4 InfoVis Why/when a visualization be useful?
To present something [situate the idea in the viewers’ minds] To explain something [to teach, or persuade] To help discover something new To help predict something [statistical analysis] Provide access to the data source [encourage truthworthiness] Enable interactivity and learning by letting the end-user interact with the symbolic representations of the data … to engage in a kind of conversation … to think in a visual language.

5 InfoVis: design and data
From static design (information graphic) to exploratory data analysis to data visualization … if the end-user can pursue further action in his/her life or task after engaging with data, then the static data have transformed into an informative experience.

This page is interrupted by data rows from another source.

(* ===== verification/Tls.v ===== *)
(** TLS: [tls.rs].

    The builder ([builder_new], [key_path], [cert_path], [build]) reads the certificate and the
    key, each a [Source], and builds the rustls configuration; [Module TlsStream] is the connection that performs its handshake
    on the first read or write; [Module TlsAcceptor] wraps accepted sockets.  PEM parsing and
    rustls itself are the parameters [TlsLib]. *)
From Stdlib Require Import ZArith Lia Ascii String.
From stdpp Require Import base list strings gmap.
From S2P Require Import Prelude Http Libs RefLibs Path Fs Opts Transport.
Local Open Scope string_scope.
Local Open Scope list_scope.
Local Open Scope nat_scope.

(** [rustls_pki_types::pem::Error]; the enum is open. *)
Inductive PemError :=
| MissingSectionEnd (end_marker : string)
| IllegalSectionStart (line : string)
| Base64Decode (text : string)
| PemIo (e : IoError)
| NoItemsFound
| OtherPemError.

(** [rustls_pki_types] and [rustls]. *)
Class TlsLib `{HyperLib} := {
  Certificate : Type;
  PrivateKey : Type;
  ServerConfig : Type;
  TlsError : Type;
  tls_error_text : TlsError → string;
  (** [CertificateDer::pem_reader_iter] on what reading the source gives, up to its first
      error; [PrivateKeyDer::from_pem_reader]. *)
  pem_reader_iter : io_result string → list (result PemError Certificate);
  from_pem_reader : string → result PemError PrivateKey;
  (** [ServerConfig::builder().with_no_client_auth().with_single_cert]. *)
  with_single_cert : list Certificate → PrivateKey → result TlsError ServerConfig;
  set_alpn_protocols : list string → ServerConfig → ServerConfig;
  (** [TlsAcceptor::accept]: the handshake future; [TlsStream]: the established stream. *)
  Accept : Type;
  accept : ServerConfig → AddrStream → Accept;
  RustlsStream : Type;
  RustlsStream_io :: AsyncIo RustlsStream;
  poll_accept_future : Accept → Poll (io_result RustlsStream) * Accept;
}.

(** The documented behaviour the theorems use: reading fails, so does the iterator. *)
Class TlsLaws `{TlsLib} : Prop := {
  pem_reader_iter_io e : ∃ items pe, pem_reader_iter (Err e) = items ++ [Err pe];
}.

(** [TlsConfigError]. *)
Inductive TlsConfigError `{TlsLib} :=
| Io (err : IoError)
| CertParseError
| InvalidIdentityPem
| EmptyKey
| UnknownPrivateKeyFormat
| InvalidKey (err : TlsError)
| BadSectionStart (line : string)
| BadSectionEnd (end_marker : string).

6 InfoVis: tools Design tools: useful in graphic design, info graphics, creating SVG Accounting tools that create bar charts, pie charts, etc. These are technically “exploratory data analysis” or charting tools, such as Raphael.js Statistical tools with some graphing capabilities: R, Stata Programming tools with libraries, such as Python, SAS, SPSS, Vega, Polestar, seaborne, matplotlib, IBM Visualization Designer Scripting tools for the Web for interactive visualization: d3.js

7 In-class activity You’ve been asked to design a static graphic comparing the number of widgets sold over a 10 month period. Draw a graph of your own that shows links between a bunch of individual words. (For instance, what rationale do you have for linking one word to another?) Sketch a wireframe of a webpage that includes a placeholder for a web-based infovis. Suggestions: for #1 - try a bar chart; #2 - force-directed graph

8 Aesthetics and Data? There’s no right or wrong answer, but there are trends. How do you think you’d balance graphic design with understanding the data? Pretty designs tend to keep people’s eye but can obscure what the data are trying to say. Number-rich designs can make it hard to identify trends in the data and tire the eye. Data + Task + Audience + Visual Languages + Interactivity … and remember the beauty of information!